To connect to TPU VMs using SSH, you need to either add access configurations for the TPU VMs, or turn on the Private Google Access for the subnetwork to which the TPU VMs are connected.

To add access configurations, you must set enable_external_ips. When you create a TPU, enable_external_ips is set by default.

If you want to opt out, enable internal IPs:

gcloud

Use the --internal-ips flag when creating a TPU:

--internal-ips

curl

Add the following parameters to the request body:

network_config: {enable_external_ips: false}

After you have configured Private Google Access, connect to the VM using SSH.

Attach a custom service account

Each TPU VM has an associated service account it uses to make API requests on your behalf. TPU VMs use this service account to call Cloud TPU APIs and access Cloud Storage and other services. By default, your TPU VM uses the default Compute Engine service account.

The service account must be defined in the same Google Cloud project where you create your TPU VM. Custom service accounts used for TPU VMs must have the TPU Viewer role to call the Cloud TPU API. If the code running in your TPU VM calls other Google Cloud services, it must have the roles necessary to access those services.

When you create a TPU, you can choose to specify a custom service account using the --service-account flag. For more information about service accounts, see Service Accounts.

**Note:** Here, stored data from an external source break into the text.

(* ===== verification/Erc20Names.v ===== *)
(** Names of ERC-20 tokens: the sanitized name that becomes the display unit of a
    coin ([x/erc20/types/utils.go]) and names returned as 32 bytes
    ([utils/utils.go]).

    The regular expressions are written out on bytes: their classes hold ASCII
    characters only, so a rune of several bytes is removed byte by byte. *)
From Stdlib Require Import Ascii.
From S2P Require Import Prelude.

Definition in_range (lo hi : ascii) (c : ascii) : bool :=
  (N_of_ascii lo <=? N_of_ascii c)%N && (N_of_ascii c <=? N_of_ascii hi)%N.
Definition is_digit : ascii → bool := in_range "0" "9".
Definition is_letter (c : ascii) : bool := in_range "A" "Z" c || in_range "a" "z" c.
Definition newline : ascii := "010".
(** The characters that [[^a-zA-Z0-9/:-]] does not match. *)
Definition is_allowed (c : ascii) : bool :=
  is_letter c || is_digit c || Ascii.eqb c "/" || Ascii.eqb c ":" || Ascii.eqb c "-".

(** [(?m)^(\d+)]: the digits at the start of every line. *)
Fixpoint strip_digits (line_start : bool) (s : string) : string :=
  match s with
  | EmptyString => EmptyString
  | String c s' =>
      if line_start && is_digit c then strip_digits true s'
      else String c (strip_digits (Ascii.eqb c newline) s')
  end.
Definition removeLeadingNumbers (s : string) : string := strip_digits true s.

Fixpoint keep_allowed (s : string) : string :=
  match s with
  | EmptyString => EmptyString
  | String c s' => if is_allowed c then String c (keep_allowed s') else keep_allowed s'
  end.
(** [^[^A-Za-z]|[^a-zA-Z0-9/:-]]: the first character must be a letter. *)
Definition removeSpecialChars (s : string) : string :=
  match s with
  | EmptyString => EmptyString
  | String c s' => if is_letter c then String c (keep_allowed s') else keep_allowed s'
  end.

Definition drop_string (n : nat) (s : string) : string := String.substring n (String.length s - n) s.
(** One prefix is at least four characters, so the length bounds the recursion. *)
Fixpoint remove_prefixes (fuel : nat) (s : string) : string :=
  match fuel with
  | O => s
  | S fuel' =>
      if String.prefix "ibc/" s then remove_prefixes fuel' (drop_string 4 s)
      else if String.prefix "erc20/" s then remove_prefixes fuel' (drop_string 6 s)
      else if String.prefix "erc20:" s then remove_prefixes fuel' (drop_string 6 s)
      else s
  end.
Definition removeInvalidPrefixes (s : string) : string := remove_prefixes (String.length s) s.

Definition SanitizeERC20Name (name : string) : string :=
  let name := removeLeadingNumbers name in
  let name := removeSpecialChars name in
  let name := if 128 <? Z.of_nat (String.length name) then String.substring 0 128 name else name in
  removeInvalidPrefixes name.

(** [utils.Bytes32ToString]: up to the first null byte. *)
Fixpoint Bytes32ToString (data : string) : string :=
  match data with
  | EmptyString => EmptyString
  | String c data' => if Ascii.eqb c "000" then EmptyString else String c (Bytes32ToString data')
  end.

(** ** Properties *)

Fixpoint all_chars (P : ascii → bool) (s : string) : bool :=
  match s with EmptyString => true | String c s' => P c && all_chars P s' end.

Lemma keep_allowed_chars s : all_chars is_allowed (keep_allowed s) = true.
Proof. induction s as [|c s IH]; simpl; [done|]. destruct (is_allowed c) eqn:Hc; simpl; [by rewrite Hc|done]. Qed.
Lemma removeSpecialChars_chars s : all_chars is_allowed (removeSpecialChars s) = true.
Proof.
  destruct s as [|c s]; simpl; [done|]. destruct (is_letter c) eqn:Hc; simpl; [|apply keep_allowed_chars].
  unfold is_allowed at 1. rewrite Hc. simpl. apply keep_allowed_chars.
Qed.
Lemma substring_chars P n m s : all_chars P s = true → all_chars P (String.substring n m s) = true.
Proof.
  revert n m. induction s as [|c s IH]; intros [|n] [|m]; simpl; try done; intros [Hc Hs]%andb_prop.
  - rewrite Hc. by apply IH.
  - by apply IH.
  - by apply IH.
Qed.
Lemma substring_length n m s : (String.length (String.substring n m s) ≤ m)%nat ∧
  (String.length (String.substring n m s) ≤ String.length s - n)%nat.
Proof.
  revert n m. induction s as [|c s IH]; intros [|n] [|m]; simpl; try lia.
  - destruct (IH O m). lia.
  - destruct (IH n O). lia.
  - destruct (IH n (S m)). lia.
Qed.
Lemma prefix_length p s : String.prefix p s = true → (String.length p ≤ String.length s)%nat.
Proof.
  revert s. induction p as [|c p IH]; intros [|d s]; simpl; try done; [lia|].
  destruct (ascii_dec c d); [|done]. intros Hp%IH. lia.
Qed.
Lemma remove_prefixes_chars P fuel s : all_chars P s = true → all_chars P (remove_prefixes fuel s) = true.
Proof.
  revert s. induction fuel as [|fuel IH]; intros s Hs; cbn [remove_prefixes]; [done|].
  repeat case_match; auto; apply IH; by apply substring_chars.
Qed.
Lemma remove_prefixes_length fuel s : (String.length (remove_prefixes fuel s) ≤ String.length s)%nat.
Proof.
  revert s. induction fuel as [|fuel IH]; intros s; cbn [remove_prefixes]; [done|].
  assert (Hd : ∀ n, (String.length (remove_prefixes fuel (drop_string n s)) ≤ String.length s)%nat).
  { intros n. etransitivity; [apply IH|]. unfold drop_string. destruct (substring_length n (String.length s - n) s). lia. }
  by repeat case_match.
Qed.
(** Enough fuel removes every prefix. *)
Lemma remove_prefixes_none fuel s p :
  (String.length s ≤ fuel)%nat → p ∈ ["ibc/"; "erc20/"; "erc20:"]%string →
  String.prefix p (remove_prefixes fuel s) = false.
Proof.
  revert s. induction fuel as [|fuel IH]; intros s Hf Hp; cbn [remove_prefixes].
  { destruct s; [|simpl in Hf; lia]. rewrite !elem_of_cons, elem_of_nil in Hp. naive_solver. }
  assert (Hd : ∀ q n, String.prefix q s = true → (0 < n ≤ String.length q)%nat →
            String.prefix p (remove_prefixes fuel (drop_string n s)) = false).
  { intros q n Hq%prefix_length Hn. apply IH; [|done]. unfold drop_string.
    destruct (substring_length n (String.length s - n) s). lia. }
  destruct (String.prefix "ibc/" s) eqn:H1; [by apply (Hd _ 4%nat H1); simpl; lia|].
  destruct (String.prefix "erc20/" s) eqn:H2; [by apply (Hd _ 6%nat H2); simpl; lia|].
  destruct (String.prefix "erc20:" s) eqn:H3; [by apply (Hd _ 6%nat H3); simpl; lia|].
  rewrite !elem_of_cons, elem_of_nil in Hp. naive_solver.
Qed.

(** A sanitized name holds only letters, digits, slashes, colons and dashes, at most
    128 of them, and does not look like the denomination of a voucher or of a
    registered token. *)
Theorem SanitizeERC20Name_safe name :
  let s := SanitizeERC20Name name in
  all_chars is_allowed s = true ∧ (String.length s ≤ 128)%nat ∧
  String.prefix "ibc/" s = false ∧ String.prefix "erc20/" s = false ∧ String.prefix "erc20:" s = false.
Proof.
  cbv zeta. unfold SanitizeERC20Name, removeInvalidPrefixes.
  set (n := removeSpecialChars (removeLeadingNumbers name)).
  set (t := if 128 <? Z.of_nat (String.length n) then String.substring 0 128 n else n).
  assert (all_chars is_allowed t = true ∧ (String.length t ≤ 128)%nat) as [Hc Hl].
  { pose proof (removeSpecialChars_chars (removeLeadingNumbers name)) as Hn. fold n in Hn. subst t.
    destruct (Z.ltb_spec 128 (Z.of_nat (String.length n))); [|split; [done|lia]].
    split; [by apply substring_chars|]. by destruct (substring_length 0 128 n). }
  split_and!.
  - by apply remove_prefixes_chars.
  - pose proof (remove_prefixes_length (String.length t) t). lia.
  - apply remove_prefixes_none; [done|set_solver].
  - apply remove_prefixes_none; [done|set_solver].
  - apply remove_prefixes_none; [done|set_solver].
Qed.
Example sanitize_example : SanitizeERC20Name "12 erc20:My Token_1!" = "MyToken1"%string.
Proof. by vm_compute. Qed.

Use the following commands to specify a custom service account.

gcloud

$ gcloud compute tpus tpu-vm create tpu-name \
  --zone=us-central2-b \
  --accelerator-type=tpu-type \
  --version=tpu-vm-tf-2.16.1-pjrt \
  --service-account=your-service-account

curl

$ curl -X POST -H "Authorization: Bearer $(gcloud auth print-access-token)" -H "Content-Type: application/json" -d "{accelerator_type: 'v4-8', \
runtime_version:'tpu-vm-tf-2.16.1-pjrt', \
network_config: {enable_external_ips: true}, \
shielded_instance_config: { enable_secure_boot: true }}" \
service_account: {email: 'your-service-account'} \
https://tpu.googleapis.com/v2/projects/project-id/locations/us-central2-b/nodes?node_id=node_name

Enable custom SSH methods

Set up a firewall for SSH.

The default network is preconfigured to allow SSH access to all VMs. If you don't use the default network, or you have changed the default network settings, you might need to explicitly enable SSH access by adding a firewall rule:
```
$ gcloud compute tpus tpu-vm compute firewall-rules create \
  --network=network allow-ssh \
  --allow=tcp:22
```
Connect to the TPU VMs using SSH.
```
$ gcloud compute tpus tpu-vm ssh tpu-name \
  --zone=us-central2-b \
  --project=project-id
```
Required fields
- tpu-name: Name of the TPU VM.
- zone: The zone where you created the TPU VM.
- project-id: The name of your Google Cloud project.
For a list of optional fields, see the gcloud API documentation.